● About this task: Filter the entries beneath this task, copying only the lines that hold the word "backlog".

Items from a data source:
☆ ☆ ☆ ☆

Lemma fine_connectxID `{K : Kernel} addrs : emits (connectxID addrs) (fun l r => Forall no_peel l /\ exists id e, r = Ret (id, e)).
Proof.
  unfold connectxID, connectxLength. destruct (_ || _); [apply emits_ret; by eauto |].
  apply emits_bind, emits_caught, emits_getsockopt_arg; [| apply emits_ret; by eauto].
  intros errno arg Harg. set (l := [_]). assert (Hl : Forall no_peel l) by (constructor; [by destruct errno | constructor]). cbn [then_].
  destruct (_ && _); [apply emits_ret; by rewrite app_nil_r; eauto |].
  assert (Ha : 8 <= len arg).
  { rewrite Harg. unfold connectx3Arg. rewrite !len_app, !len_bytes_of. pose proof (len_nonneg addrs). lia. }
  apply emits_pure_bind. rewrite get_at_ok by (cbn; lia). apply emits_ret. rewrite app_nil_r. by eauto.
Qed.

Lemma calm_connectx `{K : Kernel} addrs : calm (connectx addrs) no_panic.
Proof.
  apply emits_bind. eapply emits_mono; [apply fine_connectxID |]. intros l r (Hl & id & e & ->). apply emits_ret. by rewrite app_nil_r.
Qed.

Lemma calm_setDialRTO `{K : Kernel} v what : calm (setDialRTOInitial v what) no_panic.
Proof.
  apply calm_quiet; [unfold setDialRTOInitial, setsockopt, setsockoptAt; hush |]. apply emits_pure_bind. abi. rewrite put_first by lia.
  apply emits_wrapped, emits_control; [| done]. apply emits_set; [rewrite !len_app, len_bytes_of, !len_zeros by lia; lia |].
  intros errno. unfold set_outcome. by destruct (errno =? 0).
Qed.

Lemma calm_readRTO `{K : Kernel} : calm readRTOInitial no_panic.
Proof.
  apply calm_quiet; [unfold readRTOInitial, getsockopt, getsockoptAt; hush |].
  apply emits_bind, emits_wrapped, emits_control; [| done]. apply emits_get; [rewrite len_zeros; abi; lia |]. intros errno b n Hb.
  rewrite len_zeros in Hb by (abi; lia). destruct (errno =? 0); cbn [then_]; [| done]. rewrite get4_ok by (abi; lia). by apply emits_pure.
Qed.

☆ ☆ ☆ ☆

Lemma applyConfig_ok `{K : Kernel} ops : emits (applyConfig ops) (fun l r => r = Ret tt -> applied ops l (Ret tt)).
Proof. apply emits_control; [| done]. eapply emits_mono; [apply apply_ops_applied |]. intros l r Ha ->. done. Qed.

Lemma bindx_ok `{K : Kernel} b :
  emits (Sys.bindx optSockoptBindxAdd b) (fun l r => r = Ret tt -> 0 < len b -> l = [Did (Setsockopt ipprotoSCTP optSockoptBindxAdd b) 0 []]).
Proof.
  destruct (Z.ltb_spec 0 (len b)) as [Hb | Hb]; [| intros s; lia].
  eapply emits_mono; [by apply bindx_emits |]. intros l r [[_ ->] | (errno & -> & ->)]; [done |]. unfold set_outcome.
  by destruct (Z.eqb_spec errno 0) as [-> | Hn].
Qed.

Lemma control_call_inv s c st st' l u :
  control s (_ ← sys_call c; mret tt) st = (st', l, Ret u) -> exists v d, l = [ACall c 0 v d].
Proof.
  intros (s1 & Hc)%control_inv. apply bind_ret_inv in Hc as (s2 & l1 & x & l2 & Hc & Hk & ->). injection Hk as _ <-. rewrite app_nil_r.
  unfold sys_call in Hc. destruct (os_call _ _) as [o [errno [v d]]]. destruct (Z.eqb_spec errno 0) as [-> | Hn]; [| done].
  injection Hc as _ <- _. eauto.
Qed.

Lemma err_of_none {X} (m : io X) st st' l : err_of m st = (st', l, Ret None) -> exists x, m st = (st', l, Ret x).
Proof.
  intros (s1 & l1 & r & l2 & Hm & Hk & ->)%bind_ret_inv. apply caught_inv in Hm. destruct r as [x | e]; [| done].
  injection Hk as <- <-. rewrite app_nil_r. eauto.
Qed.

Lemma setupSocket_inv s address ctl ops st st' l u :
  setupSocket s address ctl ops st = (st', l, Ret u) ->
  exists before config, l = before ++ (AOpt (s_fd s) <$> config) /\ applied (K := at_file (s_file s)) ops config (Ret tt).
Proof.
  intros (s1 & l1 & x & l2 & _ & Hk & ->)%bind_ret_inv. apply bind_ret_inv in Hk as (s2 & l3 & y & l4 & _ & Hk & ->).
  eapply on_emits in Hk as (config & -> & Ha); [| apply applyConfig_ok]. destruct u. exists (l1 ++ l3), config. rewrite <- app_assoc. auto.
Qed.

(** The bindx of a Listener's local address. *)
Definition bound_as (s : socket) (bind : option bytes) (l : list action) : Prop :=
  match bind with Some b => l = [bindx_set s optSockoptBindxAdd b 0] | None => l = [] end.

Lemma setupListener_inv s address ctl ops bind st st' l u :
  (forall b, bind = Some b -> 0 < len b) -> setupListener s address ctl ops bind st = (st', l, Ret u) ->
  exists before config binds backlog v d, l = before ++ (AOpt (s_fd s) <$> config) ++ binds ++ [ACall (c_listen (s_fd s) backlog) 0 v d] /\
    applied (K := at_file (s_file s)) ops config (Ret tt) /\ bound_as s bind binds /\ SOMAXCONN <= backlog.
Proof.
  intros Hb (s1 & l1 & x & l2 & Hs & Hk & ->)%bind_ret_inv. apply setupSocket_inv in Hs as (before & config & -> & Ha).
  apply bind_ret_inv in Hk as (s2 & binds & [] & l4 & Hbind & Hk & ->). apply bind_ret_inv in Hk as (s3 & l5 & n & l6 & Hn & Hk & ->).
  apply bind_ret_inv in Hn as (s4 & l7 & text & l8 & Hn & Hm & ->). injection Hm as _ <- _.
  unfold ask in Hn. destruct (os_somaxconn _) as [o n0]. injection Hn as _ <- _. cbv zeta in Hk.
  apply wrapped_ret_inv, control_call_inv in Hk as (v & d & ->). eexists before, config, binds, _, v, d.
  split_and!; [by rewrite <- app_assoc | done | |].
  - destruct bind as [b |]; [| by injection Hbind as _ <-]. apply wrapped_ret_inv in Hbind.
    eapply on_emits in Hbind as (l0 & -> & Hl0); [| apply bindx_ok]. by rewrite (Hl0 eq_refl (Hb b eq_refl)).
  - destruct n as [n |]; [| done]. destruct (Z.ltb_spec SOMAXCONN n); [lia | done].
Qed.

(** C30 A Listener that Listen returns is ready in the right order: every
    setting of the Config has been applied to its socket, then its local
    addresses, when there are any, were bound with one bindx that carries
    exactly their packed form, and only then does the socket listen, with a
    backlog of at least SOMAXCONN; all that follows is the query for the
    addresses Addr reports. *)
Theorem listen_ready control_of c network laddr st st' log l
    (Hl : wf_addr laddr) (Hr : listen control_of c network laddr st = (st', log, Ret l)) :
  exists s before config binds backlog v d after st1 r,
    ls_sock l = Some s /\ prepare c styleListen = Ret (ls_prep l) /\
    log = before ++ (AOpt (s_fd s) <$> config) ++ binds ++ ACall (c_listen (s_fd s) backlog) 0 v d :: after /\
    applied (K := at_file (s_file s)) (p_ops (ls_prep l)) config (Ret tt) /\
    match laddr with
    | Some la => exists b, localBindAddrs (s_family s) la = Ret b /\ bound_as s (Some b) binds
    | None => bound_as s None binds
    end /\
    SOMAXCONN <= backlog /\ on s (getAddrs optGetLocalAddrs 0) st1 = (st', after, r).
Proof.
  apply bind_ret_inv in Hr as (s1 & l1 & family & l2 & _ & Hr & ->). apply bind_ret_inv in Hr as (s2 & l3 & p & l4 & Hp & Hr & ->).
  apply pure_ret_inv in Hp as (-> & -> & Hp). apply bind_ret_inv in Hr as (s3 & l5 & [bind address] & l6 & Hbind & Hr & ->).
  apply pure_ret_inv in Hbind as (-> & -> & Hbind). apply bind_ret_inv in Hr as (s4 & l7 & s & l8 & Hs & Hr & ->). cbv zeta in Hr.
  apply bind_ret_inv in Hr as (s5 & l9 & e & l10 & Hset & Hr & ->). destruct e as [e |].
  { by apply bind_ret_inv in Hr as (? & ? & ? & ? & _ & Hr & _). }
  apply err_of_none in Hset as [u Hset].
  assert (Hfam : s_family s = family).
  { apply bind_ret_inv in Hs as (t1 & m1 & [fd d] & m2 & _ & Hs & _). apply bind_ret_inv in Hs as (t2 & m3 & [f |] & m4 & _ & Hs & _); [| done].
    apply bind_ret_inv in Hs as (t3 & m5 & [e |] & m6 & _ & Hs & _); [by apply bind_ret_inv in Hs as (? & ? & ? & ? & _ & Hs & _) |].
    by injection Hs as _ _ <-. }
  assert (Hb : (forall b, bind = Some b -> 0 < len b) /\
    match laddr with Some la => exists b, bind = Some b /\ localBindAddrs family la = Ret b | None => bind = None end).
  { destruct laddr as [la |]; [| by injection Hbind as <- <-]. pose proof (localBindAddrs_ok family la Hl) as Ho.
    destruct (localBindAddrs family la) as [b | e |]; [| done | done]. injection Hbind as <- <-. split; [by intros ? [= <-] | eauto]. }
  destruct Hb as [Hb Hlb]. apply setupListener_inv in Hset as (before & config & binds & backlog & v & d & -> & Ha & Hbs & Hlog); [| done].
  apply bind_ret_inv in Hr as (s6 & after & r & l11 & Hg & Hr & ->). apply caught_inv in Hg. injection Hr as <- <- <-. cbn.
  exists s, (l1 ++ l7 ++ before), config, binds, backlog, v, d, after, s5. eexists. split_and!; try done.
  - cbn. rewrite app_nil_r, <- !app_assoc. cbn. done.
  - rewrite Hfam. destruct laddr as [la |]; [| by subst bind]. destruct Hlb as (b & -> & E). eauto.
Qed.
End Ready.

☆ ☆ ☆ ☆

● Task output:
  exists before config binds backlog v d, l = before ++ (AOpt (s_fd s) <$> config) ++ binds ++ [ACall (c_listen (s_fd s) backlog) 0 v d] /\
    applied (K := at_file (s_file s)) ops config (Ret tt) /\ bound_as s bind binds /\ SOMAXCONN <= backlog.
    backlog of at least SOMAXCONN; all that follows is the query for the
  exists s before config binds backlog v d after st1 r,
    log = before ++ (AOpt (s_fd s) <$> config) ++ binds ++ ACall (c_listen (s_fd s) backlog) 0 v d :: after /\
    SOMAXCONN <= backlog /\ on s (getAddrs optGetLocalAddrs 0) st1 = (st', after, r).
  destruct Hb as [Hb Hlb]. apply setupListener_inv in Hset as (before & config & binds & backlog & v & d & -> & Ha & Hbs & Hlog); [| done].
  exists s, (l1 ++ l7 ++ before), config, binds, backlog, v, d, after, s5. eexists. split_and!; try done.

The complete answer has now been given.